Sunday, March 10, 2019


Teruntuk Ibu yang selalu mengajarkan ku sebuah pelajaran kesuksesan dalam hidup.

Apa sebenarnya arti dari kesuksesan sehinggas setiap manusia pasti ingin meraih sukses? Ada yang ingin memperoleh kesuksesan dari usahanya, ada juga sukses dengan karirnya, atau bahkan suskes dalam membina rumah tangganya. Bahkan ada yang menjadikan sukses sebagai tujuan hidup.

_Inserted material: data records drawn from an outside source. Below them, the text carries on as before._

Lemma book_post_holdings cur p v v' :
  book_wf v -> book_post p v = Some v' ->
  holdings cur v' ≡64 holdings cur v + posted cur p.
Proof.
  intros Hw (c & c' & Hc & -> & Hp)%book_post_Some. destruct (Hw _ _ Hc) as [_ Hcw].
  unfold holdings. rewrite (msum_insert _ _ _ c c' Hc). unfold holding, posted.
  destruct (post_entry_static _ _ _ Hp) as (_ & (_ & _ & <-) & _).
  pose proof (post_entry_amount _ _ _ Hcw Hp) as Ha.
  destruct (post_entry_currency _ _ _ Hp) as [H0|Hcur].
  - rewrite H0, Z.add_0_r in Ha. rewrite Ha, wrap64_id by apply Hcw.
    rewrite H0. repeat case_bool_decide; apply eqm64_eq; lia.
  - rewrite Hcur. case_bool_decide; [|apply eqm64_eq; lia].
    rewrite Ha, wrap64_eqm. apply eqm64_eq; lia.
Qed.

Lemma book_posts_holdings cur ps v v' :
  book_wf v -> book_posts ps v = (v', true) ->
  holdings cur v' ≡64 holdings cur v + sumZ (posted cur) ps.
Proof.
  revert v. induction ps as [|p ps IH]; intros v Hw; simpl.
  { intros [= <-]. by rewrite Z.add_0_r. }
  destruct (book_post p v) as [v1|] eqn:E; [|done]. intros H.
  rewrite (IH v1); [|by eapply book_post_wf|done].
  rewrite (book_post_holdings cur p v v1) by done. apply eqm64_eq; lia.
Qed.

Lemma params_signed_sum ps : sumZ params_signed ps = params_credits ps - params_debits ps.
Proof.
  unfold params_credits, params_debits, params_signed, signed.
  induction ps; simpl; lia.
Qed.

Lemma posted_sum cur c ps :
  Forall (EntryParams_in c) ps ->
  sumZ (posted cur) ps = if bool_decide (c = cur) then sumZ params_signed ps else 0.
Proof.
  intros H. case_bool_decide as E.
  - apply sumZ_ext_in. intros p Hp%list_elem_of_In. rewrite Forall_forall in H.
    unfold posted. rewrite bool_decide_eq_true_2; [done|]. rewrite <- E. by apply H.
  - apply sumZ_zero. intros p Hp%list_elem_of_In. rewrite Forall_forall in H.
    unfold posted. rewrite bool_decide_eq_false_2; [done|].
    pose proof (H p Hp) as Hc. unfold EntryParams_in in Hc. congruence.
Qed.

(** A balanced list of postings conserves the money of every currency. *)
Lemma book_posts_conserve cur ps v v' :
  book_wf v -> params_valid ps -> book_posts ps v = (v', true) ->
  holdings cur v' ≡64 holdings cur v.
Proof.
  intros Hw (_ & _ & [c Hc] & Hb) H. rewrite (book_posts_holdings cur ps v v') by done.
  rewrite (posted_sum cur c ps Hc). case_bool_decide; [|by rewrite Z.add_0_r].
  rewrite params_signed_sum, Hb, Z.sub_diag, Z.add_0_r. done.
Qed.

Menurut Kamus Besar Bahasa Indonesia (KBBI), sukses berarti berhasil; beruntung. Sementara menurut ensiklopedia bebas Wikipedia, sukses didefinisikan sebagai suatu kehormatan atau prestise yang dikaitkan dengan pencapaian suatu kedudukan seseorang dalam status sosialnya. Mungkin saya dan semua orang sepakat bahwa sukses bisa dikatakan sebagai pencapaian terhadap sesuatu yang kita impikan.

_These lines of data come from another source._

(* ===== verification/LedgerService.v ===== *)
(** * internal/app/commands.go and internal/app/ledger_service.go

    The write side. [LedgerService] holds its collaborators as interface
    values; the optional ones (event store, outbox, projector) are [option]s,
    [None] for a nil interface. Every method is a definition below, composed
    from the calls of the source in their order. *)
From S2P Require Import Prelude Go Identifiers Money Transaction Account Events Ports.
From stdpp Require Import base gmap strings list.
Local Open Scope Z_scope.
Local Open Scope string_scope.

(** ** Commands *)
Section commands.
Context {U : UuidLib}.

Record OpenAccountCmd := MkOpenAccountCmd {
  OAC_Name : string;
  OAC_AccountType : string;
  OAC_Currency : Currency;
}.

Record EntryCmd := MkEntryCmd {
  EC_AccountID : AccountID;
  EC_Amount : Z;
  EC_Currency : Currency;
  EC_Type : EntryType;
}.

Record RecordTransactionCmd := MkRecordTransactionCmd {
  RTC_Entries : list EntryCmd;
  RTC_Description : string;
}.
End commands.

(** ** The service *)
Section service.
Context {U : UuidLib} {W : Type} `{R : !Runtime W}.

Record LedgerService := MkLedgerService {
  LS_accounts : Repository W;
  LS_transactions : TransactionRepository W;
  LS_eventStore : option (EventStore W);
  LS_outbox : option (OutboxAppender W);
  LS_projector : option (Projector W);
}.

Definition NewLedgerService (accounts : Repository W) (transactions : TransactionRepository W)
    (eventStore : option (EventStore W)) (outbox : option (OutboxAppender W))
    (projector : option (Projector W)) : LedgerService :=
  MkLedgerService accounts transactions eventStore outbox projector.

Context (s : LedgerService).

(** The body of [appendEvent] after marshalling: the outbox is preferred,
    then the plain event store, then nothing. *)
Definition appendStored (aggregateID aggregateType : string) (expectedVersion : Z)
    (events : list StoredEvent) : M W unit :=
  match LS_outbox s with
  | Some outbox =>
      OutboxAppender_AppendWithOutbox outbox aggregateID aggregateType expectedVersion events
  | None =>
      match LS_eventStore s with
      | Some eventStore =>
          EventStore_Append eventStore aggregateID aggregateType expectedVersion events
      | None => ret tt
      end
  end.

Definition appendEvent (aggregateID aggregateType : string) (expectedVersion : Z)
    (event : DomainEvent) : M W unit :=
  let! payload := wrapErr "marshal event" (liftR (json_Marshal event)) in
  let stored := MkStoredEvent "" "" "" (DomainEvent_EventType event) 0 payload
                  (DomainEvent_OccurredAt event) in
  appendStored aggregateID aggregateType expectedVersion [stored].

(** [if s.projector != nil { s.projector.ProjectX(ctx, event) }]: the error
    of the projection is dropped. *)
Definition projectAccountOpened (event : AccountOpenedEvent) : St W unit :=
  match LS_projector s with
  | Some projector => let@ _ := Projector_ProjectAccountOpened projector event in retS tt
  | None => retS tt
  end.
Definition projectTransactionRecorded (event : TransactionRecordedEvent) : St W unit :=
  match LS_projector s with
  | Some projector => let@ _ := Projector_ProjectTransactionRecorded projector event in retS tt
  | None => retS tt
  end.

(** The switch on [cmd.AccountType]: anything else is an asset. *)
Definition commandAccountType (t : string) : AccountType :=
  if bool_decide (t = "EQUITY") then Equity
  else if bool_decide (t = "LIABILITY") then Liability
  else Asset.

Definition OpenAccount (cmd : OpenAccountCmd) : M W Account :=
  let accType := commandAccountType (OAC_AccountType cmd) in
  let! acc := wrapErr "open account"
                (NewAccountWithType (OAC_Name cmd) accType (OAC_Currency cmd)) in
  let! _ := wrapErr "save account" (Repository_Save (LS_accounts s) acc) in
  let@ now := time_Now in
  let event := MkAccountOpenedEvent "" (AccountID_String (Account_id acc)) (Account_name acc)
                 accType (Account_currency acc) now in
  let! _ := wrapErr "emit account opened"
              (appendEvent (AccountID_String (Account_id acc)) "account" 0
                 (AccountOpened event)) in
  let@ _ := projectAccountOpened event in
  ret acc.

Definition OpenEquityAccount (name : string) (currency : Currency) : M W Account :=
  OpenAccount (MkOpenAccountCmd name "EQUITY" currency).

Definition getOrCreateSystemAccount (name accType : string) (currency : Currency)
    : M W Account :=
  let! all := Repository_FindAll (LS_accounts s) in
  match find_first (fun acc => bool_decide (Account_name acc = name)) all with
  | Some acc => ret acc
  | None => OpenAccount (MkOpenAccountCmd name accType currency)
  end.

Definition equityName (currency : Currency) : string := "System Equity (" +:+ currency +:+ ")".
Definition suspenseName (currency : Currency) : string :=
  "System Suspense (" +:+ currency +:+ ")".

Definition getOrCreateSystemEquity (currency : Currency) : M W Account :=
  getOrCreateSystemAccount (equityName currency) "EQUITY" currency.

(** The error is swallowed: the zero [AccountID{}] is returned instead. *)
Definition suspenseAccountID (currency : Currency) : St W AccountID :=
  let@ r := getOrCreateSystemAccount (suspenseName currency) "LIABILITY" currency in
  retS match r with
       | Ok acc => Account_id acc
       | Err _ => MkAccountID uuid_Nil
       end.

Definition GetAccount (id : AccountID) : M W Account := Repository_FindByID (LS_accounts s) id.

Definition GetBalance (id : AccountID) : M W Money :=
  let! acc := wrapErr "get balance" (Repository_FindByID (LS_accounts s) id) in
  ret (Account_balance acc).

(** First loop of [RecordTransaction]: the commands' entries as parameters;
    [i] is the index of the head. *)
Fixpoint entryParams (i : Z) (entries : list EntryCmd) : res (list EntryParams) :=
  match entries with
  | [] => Ok []
  | e :: entries =>
      res_bind (res_wrap ("invalid money in entry " +:+ fmt_d i)
                  (NewMoney (EC_Amount e) (EC_Currency e))) (fun money =>
      res_bind (entryParams (i + 1) entries) (fun params =>
      Ok (MkEntryParams (EC_AccountID e) money (EC_Type e) :: params)))
  end.

(** The switch of the second loop: a type that is neither [Debit] nor
    [Credit] matches no case and leaves the account as loaded. *)
Definition entryOp (acc : Account) (entry : Entry) : M W Account :=
  if bool_decide (Entry_entryType entry = Debit) then Account_Debit acc (Entry_amount entry)
  else if bool_decide (Entry_entryType entry = Credit)
  then Account_Credit acc (Entry_amount entry)
  else ret acc.

(** Body of the second loop: load the account, apply the entry, save it. *)
Definition applyEntry (entry : Entry) : M W unit :=
  let id := AccountID_String (Entry_accountID entry) in
  let! acc := wrapErr ("find account " +:+ id)
                (Repository_FindByID (LS_accounts s) (Entry_accountID entry)) in
  let! acc := wrapErr ("apply " +:+ Entry_entryType entry +:+ " to account " +:+ id)
                (entryOp acc entry) in
  wrapErr ("save account " +:+ id) (Repository_Save (LS_accounts s) acc).

Definition entryEventData (e : Entry) : EntryEventData :=
  MkEntryEventData (EntryID_String (Entry_id e)) (AccountID_String (Entry_accountID e))
    (Money_amount (Entry_amount e)) (Money_currency (Entry_amount e)) (Entry_entryType e).

Definition RecordTransaction (cmd : RecordTransactionCmd) : M W Transaction :=
  let! params := liftR (entryParams 0 (RTC_Entries cmd)) in
  let! tx := wrapErr "create transaction" (NewTransaction params (RTC_Description cmd)) in
  let! _ := forEach (Transaction_entries tx) applyEntry in
  let! _ := wrapErr "save transaction"
              (TransactionRepository_Save (LS_transactions s) tx) in
  let@ now := time_Now in
  let event := MkTransactionRecordedEvent "" (TransactionID_String (Transaction_id tx))
                 (entryEventData <$> Transaction_entries tx) (RTC_Description cmd) now in
  let! _ := wrapErr "emit transaction recorded"
              (appendEvent (TransactionID_String (Transaction_id tx)) "transaction" 0
                 (TransactionRecorded event)) in
  let@ _ := projectTransactionRecorded event in
  ret tx.

Definition Deposit (accountID : AccountID) (amount : Z) (currency : Currency)
    (description : string) : M W unit :=
  let! equityAcc := wrapErr "get system equity" (getOrCreateSystemEquity currency) in
  let! _ := RecordTransaction (MkRecordTransactionCmd
              [MkEntryCmd (Account_id equityAcc) amount currency Debit;
               MkEntryCmd accountID amount currency Credit] description) in
  ret tt.
End service.
Arguments LedgerService {_} W.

Selanjutnya, mari kita lihat contoh-contoh orang yang pada saat ini telah kita sepakati bahwa mereka adalah orang yang telah mendapatkan kesuksesan di dunia, dan apa sih rahasia mereka mendapatkan kesuksesan tersebut?

Pertama, Jack Ma. Dia adalah orang terkaya di China. Apa rahasianya?

We are never in lack of money. We lack people with dreams, who can die for those dreams.”

Ma pernah mengatakan bahwa salah satu kunci kesuksesan Alibaba adalah berani bermimpi dan menjaga mimpi itu agar tidak padam. Karena pada suatu hari nanti, mimpi tersebut bisa menjadi kenyataan. Ma juga bermimpi jika suatu saat nanti Alibaba akan mengalahkan Walmart sebagai retailer terbesar di dunia.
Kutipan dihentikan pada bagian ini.